===== Material for this exercise =====

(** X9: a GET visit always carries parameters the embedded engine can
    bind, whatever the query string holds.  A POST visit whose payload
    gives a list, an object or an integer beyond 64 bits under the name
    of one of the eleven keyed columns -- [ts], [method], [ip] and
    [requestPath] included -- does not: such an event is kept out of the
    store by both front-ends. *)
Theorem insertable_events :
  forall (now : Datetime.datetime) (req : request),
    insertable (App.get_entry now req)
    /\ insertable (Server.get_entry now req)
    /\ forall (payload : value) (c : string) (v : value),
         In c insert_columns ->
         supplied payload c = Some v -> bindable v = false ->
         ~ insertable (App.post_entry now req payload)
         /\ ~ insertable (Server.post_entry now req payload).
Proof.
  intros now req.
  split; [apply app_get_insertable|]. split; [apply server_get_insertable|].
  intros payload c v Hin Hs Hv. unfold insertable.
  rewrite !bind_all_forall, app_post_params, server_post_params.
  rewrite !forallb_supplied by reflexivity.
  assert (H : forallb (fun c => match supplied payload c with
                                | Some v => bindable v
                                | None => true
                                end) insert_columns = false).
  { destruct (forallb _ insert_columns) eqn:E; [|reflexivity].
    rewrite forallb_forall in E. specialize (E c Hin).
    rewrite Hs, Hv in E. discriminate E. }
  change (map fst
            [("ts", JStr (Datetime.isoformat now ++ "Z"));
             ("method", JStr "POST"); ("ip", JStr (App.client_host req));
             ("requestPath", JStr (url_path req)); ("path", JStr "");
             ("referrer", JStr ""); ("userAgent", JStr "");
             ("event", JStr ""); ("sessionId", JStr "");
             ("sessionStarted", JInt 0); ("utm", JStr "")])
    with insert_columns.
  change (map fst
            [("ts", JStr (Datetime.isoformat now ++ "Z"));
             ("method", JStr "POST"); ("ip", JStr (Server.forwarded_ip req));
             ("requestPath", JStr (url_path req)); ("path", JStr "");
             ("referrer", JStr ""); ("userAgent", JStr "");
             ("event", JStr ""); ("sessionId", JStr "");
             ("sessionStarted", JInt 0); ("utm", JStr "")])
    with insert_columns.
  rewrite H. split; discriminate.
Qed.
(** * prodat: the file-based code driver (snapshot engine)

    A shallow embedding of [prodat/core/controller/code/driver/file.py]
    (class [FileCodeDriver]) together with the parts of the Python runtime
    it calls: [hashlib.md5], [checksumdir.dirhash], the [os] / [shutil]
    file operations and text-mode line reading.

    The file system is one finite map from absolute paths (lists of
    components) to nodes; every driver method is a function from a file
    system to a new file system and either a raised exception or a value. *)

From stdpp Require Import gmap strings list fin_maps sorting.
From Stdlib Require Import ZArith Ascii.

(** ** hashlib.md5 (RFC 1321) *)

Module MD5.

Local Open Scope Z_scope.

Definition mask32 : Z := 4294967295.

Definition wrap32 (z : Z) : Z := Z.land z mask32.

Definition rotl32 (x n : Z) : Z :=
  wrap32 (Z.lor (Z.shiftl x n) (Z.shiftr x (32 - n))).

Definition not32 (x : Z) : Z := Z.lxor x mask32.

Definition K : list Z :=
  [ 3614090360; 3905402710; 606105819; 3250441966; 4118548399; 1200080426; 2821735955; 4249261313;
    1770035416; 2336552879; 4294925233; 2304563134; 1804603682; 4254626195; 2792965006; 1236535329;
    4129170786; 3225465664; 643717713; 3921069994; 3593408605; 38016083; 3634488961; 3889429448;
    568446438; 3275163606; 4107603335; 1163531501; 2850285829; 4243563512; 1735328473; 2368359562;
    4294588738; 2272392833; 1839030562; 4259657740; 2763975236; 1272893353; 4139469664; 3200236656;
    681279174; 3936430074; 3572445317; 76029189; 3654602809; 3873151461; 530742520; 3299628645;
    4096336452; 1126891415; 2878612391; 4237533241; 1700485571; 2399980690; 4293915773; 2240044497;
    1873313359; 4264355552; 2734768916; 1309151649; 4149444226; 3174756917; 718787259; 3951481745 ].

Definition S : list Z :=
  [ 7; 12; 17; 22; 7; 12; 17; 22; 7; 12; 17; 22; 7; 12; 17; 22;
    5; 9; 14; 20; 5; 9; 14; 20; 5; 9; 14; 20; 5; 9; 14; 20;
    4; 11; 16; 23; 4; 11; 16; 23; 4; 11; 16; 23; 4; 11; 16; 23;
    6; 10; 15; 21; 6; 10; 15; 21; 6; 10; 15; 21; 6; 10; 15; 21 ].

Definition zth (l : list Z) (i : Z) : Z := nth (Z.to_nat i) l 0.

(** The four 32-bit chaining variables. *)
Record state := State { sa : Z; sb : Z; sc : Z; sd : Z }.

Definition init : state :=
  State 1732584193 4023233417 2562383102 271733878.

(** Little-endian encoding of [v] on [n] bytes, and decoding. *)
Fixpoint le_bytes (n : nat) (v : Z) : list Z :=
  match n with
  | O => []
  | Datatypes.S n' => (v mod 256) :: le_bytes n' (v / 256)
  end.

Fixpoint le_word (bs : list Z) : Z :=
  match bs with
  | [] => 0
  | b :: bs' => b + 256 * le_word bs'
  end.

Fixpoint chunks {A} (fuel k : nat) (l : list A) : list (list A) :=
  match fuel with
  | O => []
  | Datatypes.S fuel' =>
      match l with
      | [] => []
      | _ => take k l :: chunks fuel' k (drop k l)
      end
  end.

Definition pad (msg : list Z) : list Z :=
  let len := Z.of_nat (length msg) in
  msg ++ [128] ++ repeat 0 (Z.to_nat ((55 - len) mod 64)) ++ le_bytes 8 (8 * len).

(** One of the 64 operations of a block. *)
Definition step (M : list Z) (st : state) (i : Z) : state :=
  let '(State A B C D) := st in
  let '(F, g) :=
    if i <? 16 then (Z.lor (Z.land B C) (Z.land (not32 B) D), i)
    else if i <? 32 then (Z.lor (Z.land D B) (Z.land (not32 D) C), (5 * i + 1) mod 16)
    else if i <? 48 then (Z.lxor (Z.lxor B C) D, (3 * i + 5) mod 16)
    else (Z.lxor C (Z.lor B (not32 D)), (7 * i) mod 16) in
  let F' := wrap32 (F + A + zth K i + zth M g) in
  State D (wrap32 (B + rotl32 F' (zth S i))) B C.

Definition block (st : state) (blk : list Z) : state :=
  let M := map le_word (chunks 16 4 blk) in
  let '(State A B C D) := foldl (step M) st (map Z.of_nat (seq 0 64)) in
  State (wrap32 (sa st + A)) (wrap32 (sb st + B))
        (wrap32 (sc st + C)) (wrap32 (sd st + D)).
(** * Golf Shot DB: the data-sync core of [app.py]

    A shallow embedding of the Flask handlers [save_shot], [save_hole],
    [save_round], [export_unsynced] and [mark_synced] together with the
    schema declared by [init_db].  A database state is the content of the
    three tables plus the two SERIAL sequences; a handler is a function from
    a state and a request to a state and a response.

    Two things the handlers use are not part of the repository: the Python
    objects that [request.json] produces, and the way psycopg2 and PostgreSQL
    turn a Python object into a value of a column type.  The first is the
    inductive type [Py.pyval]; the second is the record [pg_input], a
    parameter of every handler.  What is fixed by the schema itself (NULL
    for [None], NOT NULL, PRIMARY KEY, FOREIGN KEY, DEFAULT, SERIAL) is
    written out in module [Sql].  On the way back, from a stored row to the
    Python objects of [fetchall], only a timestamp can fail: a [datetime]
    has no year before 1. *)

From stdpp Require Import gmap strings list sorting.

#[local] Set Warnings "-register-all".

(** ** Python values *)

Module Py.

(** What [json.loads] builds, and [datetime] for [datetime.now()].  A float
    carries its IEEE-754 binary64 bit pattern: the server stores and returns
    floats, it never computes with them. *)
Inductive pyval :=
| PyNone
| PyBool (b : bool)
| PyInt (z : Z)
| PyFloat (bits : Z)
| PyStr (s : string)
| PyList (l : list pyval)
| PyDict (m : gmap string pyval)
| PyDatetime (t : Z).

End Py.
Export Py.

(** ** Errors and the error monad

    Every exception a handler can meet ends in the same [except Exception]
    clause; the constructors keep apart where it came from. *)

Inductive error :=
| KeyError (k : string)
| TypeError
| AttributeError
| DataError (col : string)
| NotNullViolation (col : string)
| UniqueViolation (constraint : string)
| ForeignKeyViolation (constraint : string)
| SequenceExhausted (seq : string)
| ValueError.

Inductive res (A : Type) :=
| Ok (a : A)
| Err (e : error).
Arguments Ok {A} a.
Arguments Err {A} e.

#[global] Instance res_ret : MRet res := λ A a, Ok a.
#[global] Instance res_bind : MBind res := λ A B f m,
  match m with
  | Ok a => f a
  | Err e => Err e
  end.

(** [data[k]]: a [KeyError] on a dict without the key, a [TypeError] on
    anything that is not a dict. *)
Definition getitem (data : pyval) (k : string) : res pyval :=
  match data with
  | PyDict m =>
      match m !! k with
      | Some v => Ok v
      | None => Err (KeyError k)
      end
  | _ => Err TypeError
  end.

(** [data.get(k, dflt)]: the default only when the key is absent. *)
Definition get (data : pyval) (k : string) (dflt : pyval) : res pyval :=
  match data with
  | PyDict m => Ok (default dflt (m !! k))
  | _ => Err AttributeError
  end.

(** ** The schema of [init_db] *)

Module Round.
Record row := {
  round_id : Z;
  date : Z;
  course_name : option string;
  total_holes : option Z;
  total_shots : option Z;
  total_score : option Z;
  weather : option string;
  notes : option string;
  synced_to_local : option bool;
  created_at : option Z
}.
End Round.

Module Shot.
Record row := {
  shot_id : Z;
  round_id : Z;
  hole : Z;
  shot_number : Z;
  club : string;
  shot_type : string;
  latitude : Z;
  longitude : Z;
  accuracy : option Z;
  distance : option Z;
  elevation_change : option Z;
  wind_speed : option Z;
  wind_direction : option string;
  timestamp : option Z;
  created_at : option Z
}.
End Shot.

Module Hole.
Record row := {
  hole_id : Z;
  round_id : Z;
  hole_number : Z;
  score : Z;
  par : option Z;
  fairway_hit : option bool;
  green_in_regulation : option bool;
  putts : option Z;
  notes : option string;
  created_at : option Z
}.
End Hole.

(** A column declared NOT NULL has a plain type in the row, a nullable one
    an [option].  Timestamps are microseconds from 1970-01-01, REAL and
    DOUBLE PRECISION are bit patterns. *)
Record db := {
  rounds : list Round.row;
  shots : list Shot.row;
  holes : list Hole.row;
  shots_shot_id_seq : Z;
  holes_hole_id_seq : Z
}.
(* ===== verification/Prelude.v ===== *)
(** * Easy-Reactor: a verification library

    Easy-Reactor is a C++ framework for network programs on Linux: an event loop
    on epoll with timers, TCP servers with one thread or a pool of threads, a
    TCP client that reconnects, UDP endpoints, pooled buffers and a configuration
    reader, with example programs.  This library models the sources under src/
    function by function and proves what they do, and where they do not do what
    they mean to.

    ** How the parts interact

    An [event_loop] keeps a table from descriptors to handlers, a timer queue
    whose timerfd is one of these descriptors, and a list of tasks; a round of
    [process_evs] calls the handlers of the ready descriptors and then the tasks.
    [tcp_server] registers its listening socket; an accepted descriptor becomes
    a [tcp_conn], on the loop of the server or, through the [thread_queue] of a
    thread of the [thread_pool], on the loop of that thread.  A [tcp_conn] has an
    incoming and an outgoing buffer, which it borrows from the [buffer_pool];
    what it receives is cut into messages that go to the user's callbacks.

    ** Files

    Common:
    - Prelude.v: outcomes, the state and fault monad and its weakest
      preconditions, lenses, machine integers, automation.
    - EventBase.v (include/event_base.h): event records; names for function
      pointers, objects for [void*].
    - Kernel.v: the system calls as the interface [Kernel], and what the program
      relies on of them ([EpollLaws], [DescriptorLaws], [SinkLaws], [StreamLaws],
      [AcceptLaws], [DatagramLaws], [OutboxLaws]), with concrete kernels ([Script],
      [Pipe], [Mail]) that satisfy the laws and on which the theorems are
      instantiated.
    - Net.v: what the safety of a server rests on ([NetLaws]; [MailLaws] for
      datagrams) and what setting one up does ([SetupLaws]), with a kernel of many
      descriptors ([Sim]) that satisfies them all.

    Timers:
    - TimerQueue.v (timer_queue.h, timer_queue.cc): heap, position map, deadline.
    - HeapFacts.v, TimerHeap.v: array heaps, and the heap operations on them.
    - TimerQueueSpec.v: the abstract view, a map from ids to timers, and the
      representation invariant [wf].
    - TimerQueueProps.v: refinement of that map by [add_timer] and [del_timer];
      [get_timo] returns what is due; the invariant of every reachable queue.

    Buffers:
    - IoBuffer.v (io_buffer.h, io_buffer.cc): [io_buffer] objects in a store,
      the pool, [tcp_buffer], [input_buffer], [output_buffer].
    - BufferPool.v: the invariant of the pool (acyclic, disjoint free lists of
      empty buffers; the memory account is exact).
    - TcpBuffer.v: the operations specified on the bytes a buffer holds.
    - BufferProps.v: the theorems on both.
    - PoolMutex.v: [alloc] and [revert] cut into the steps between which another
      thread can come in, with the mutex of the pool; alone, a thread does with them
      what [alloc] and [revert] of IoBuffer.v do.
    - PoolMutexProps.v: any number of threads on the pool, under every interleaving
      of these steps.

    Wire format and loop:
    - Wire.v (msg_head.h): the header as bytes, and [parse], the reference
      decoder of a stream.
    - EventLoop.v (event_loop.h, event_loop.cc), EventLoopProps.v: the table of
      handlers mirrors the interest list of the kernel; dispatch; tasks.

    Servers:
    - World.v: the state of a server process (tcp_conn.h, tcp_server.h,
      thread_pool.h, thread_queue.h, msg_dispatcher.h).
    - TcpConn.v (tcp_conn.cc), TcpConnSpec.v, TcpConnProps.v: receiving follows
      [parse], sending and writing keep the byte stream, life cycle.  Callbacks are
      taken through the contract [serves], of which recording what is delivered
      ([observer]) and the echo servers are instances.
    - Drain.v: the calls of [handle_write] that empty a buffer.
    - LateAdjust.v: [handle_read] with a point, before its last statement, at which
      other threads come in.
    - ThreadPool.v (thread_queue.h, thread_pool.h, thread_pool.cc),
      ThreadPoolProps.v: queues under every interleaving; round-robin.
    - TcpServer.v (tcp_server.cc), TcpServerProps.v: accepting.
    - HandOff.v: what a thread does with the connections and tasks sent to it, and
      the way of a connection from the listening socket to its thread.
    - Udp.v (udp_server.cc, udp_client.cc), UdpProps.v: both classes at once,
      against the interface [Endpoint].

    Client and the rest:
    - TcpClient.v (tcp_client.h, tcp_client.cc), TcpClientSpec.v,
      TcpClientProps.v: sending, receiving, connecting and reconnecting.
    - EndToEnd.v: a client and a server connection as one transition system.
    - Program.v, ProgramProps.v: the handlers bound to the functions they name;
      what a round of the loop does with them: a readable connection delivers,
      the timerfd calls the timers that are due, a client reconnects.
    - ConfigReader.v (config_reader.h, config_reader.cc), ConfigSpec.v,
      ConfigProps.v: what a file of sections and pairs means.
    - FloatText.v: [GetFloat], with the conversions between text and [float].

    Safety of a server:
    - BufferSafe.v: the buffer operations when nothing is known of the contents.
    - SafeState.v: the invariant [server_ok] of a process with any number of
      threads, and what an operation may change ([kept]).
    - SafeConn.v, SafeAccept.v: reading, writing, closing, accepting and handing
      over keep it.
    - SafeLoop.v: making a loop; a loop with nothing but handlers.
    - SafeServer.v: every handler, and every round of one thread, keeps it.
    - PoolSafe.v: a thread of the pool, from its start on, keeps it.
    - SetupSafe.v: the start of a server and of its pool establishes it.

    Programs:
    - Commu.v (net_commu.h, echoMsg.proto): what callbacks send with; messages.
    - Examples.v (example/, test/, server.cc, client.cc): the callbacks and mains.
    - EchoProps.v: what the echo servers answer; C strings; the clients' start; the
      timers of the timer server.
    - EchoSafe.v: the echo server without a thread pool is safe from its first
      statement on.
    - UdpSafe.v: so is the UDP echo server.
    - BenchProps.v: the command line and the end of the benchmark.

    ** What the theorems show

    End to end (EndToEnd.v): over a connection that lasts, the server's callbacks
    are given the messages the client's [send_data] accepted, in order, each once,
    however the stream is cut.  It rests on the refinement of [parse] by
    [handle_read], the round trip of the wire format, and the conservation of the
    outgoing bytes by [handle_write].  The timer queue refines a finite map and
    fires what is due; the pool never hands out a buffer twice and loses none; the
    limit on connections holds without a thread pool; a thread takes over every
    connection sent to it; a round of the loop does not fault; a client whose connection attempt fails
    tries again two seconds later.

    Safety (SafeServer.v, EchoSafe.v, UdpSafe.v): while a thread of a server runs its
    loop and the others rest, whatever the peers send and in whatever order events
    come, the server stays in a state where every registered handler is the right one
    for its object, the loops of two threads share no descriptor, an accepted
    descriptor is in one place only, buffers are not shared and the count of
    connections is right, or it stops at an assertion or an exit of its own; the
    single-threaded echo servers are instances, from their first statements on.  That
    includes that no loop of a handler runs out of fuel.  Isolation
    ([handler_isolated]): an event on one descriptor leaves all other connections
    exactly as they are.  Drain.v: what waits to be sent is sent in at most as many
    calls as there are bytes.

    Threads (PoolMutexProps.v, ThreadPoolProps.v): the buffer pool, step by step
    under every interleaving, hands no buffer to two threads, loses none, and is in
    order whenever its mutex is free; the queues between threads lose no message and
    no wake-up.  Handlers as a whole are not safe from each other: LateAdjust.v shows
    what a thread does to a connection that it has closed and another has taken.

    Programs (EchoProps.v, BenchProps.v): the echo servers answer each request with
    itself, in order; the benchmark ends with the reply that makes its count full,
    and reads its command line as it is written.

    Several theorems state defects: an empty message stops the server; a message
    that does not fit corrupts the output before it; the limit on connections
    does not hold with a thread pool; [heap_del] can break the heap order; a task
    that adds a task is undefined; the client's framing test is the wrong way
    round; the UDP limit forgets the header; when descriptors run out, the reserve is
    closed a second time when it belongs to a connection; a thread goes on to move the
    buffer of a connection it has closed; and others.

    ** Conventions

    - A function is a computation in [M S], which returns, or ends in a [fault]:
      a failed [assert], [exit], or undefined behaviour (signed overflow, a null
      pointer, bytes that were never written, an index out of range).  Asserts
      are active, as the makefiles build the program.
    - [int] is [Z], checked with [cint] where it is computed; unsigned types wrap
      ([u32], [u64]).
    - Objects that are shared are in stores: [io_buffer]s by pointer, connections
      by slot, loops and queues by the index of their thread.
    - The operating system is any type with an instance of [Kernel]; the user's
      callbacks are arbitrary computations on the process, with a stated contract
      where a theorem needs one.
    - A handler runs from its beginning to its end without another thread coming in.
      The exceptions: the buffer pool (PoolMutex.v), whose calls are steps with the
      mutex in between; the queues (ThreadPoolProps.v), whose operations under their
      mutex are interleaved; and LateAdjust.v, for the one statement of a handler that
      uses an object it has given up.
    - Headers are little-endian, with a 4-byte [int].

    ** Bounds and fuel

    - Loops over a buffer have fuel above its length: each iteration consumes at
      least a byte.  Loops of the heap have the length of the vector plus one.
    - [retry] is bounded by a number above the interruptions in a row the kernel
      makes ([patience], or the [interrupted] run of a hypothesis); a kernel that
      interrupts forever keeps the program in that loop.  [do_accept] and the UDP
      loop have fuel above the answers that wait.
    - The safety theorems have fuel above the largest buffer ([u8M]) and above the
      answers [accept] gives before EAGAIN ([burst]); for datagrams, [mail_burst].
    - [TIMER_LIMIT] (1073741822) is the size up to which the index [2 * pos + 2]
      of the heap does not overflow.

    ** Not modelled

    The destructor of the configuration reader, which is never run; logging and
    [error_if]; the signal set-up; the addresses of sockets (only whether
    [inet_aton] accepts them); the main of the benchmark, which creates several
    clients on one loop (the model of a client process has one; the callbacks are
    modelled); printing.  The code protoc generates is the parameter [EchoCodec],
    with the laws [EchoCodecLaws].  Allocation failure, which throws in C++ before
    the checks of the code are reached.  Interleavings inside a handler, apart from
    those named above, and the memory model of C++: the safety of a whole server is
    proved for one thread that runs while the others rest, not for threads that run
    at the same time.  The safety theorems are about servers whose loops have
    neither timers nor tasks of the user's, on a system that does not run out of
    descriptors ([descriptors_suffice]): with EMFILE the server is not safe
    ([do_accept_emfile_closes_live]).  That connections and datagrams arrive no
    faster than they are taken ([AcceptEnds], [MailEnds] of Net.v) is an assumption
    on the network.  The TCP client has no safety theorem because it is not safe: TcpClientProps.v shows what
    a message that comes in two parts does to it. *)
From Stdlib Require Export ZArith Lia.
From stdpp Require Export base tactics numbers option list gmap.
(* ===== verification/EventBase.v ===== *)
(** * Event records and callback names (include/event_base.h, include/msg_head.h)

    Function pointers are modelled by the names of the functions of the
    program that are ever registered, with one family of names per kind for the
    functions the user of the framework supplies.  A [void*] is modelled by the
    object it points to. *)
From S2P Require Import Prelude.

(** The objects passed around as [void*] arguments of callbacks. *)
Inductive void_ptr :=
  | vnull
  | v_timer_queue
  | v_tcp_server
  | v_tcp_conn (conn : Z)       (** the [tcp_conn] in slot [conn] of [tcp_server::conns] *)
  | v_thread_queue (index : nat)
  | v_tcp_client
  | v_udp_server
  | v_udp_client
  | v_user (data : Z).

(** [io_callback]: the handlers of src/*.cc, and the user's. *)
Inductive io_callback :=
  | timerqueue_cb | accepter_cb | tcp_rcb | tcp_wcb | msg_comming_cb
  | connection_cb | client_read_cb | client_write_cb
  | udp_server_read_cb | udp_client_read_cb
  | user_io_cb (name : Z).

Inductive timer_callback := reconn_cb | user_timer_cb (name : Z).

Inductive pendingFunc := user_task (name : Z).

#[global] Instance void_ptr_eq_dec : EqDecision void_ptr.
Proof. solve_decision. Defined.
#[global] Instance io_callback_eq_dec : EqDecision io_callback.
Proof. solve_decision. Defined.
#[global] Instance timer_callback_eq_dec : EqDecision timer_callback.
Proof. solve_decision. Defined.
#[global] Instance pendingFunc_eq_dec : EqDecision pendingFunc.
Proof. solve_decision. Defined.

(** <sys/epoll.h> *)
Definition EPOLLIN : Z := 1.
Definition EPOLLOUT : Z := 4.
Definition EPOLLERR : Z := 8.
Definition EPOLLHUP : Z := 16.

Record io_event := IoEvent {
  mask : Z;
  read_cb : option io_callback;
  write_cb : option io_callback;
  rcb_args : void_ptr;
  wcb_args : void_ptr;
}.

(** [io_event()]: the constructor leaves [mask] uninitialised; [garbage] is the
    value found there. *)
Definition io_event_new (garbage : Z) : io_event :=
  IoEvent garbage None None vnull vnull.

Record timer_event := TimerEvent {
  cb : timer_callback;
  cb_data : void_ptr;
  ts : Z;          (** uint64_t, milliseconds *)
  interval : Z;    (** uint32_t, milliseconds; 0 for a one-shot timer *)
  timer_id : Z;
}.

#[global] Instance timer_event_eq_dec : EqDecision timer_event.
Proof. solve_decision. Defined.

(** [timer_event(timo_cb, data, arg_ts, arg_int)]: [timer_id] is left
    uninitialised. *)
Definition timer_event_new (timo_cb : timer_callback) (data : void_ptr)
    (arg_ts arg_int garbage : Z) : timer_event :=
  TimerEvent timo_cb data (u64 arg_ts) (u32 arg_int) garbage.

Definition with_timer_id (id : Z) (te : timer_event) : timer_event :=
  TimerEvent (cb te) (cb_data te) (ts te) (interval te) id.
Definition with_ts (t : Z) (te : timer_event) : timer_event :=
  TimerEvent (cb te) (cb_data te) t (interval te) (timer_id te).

=====

### Assignment
Search the preceding listing for the word "operations" and pull out every line that holds it.

### Solution for this exercise
    file operations and text-mode line reading.
(** One of the 64 operations of a block. *)
    - HeapFacts.v, TimerHeap.v: array heaps, and the heap operations on them.
    - TcpBuffer.v: the operations specified on the bytes a buffer holds.
    - BufferSafe.v: the buffer operations when nothing is known of the contents.
      mutex in between; the queues (ThreadPoolProps.v), whose operations under their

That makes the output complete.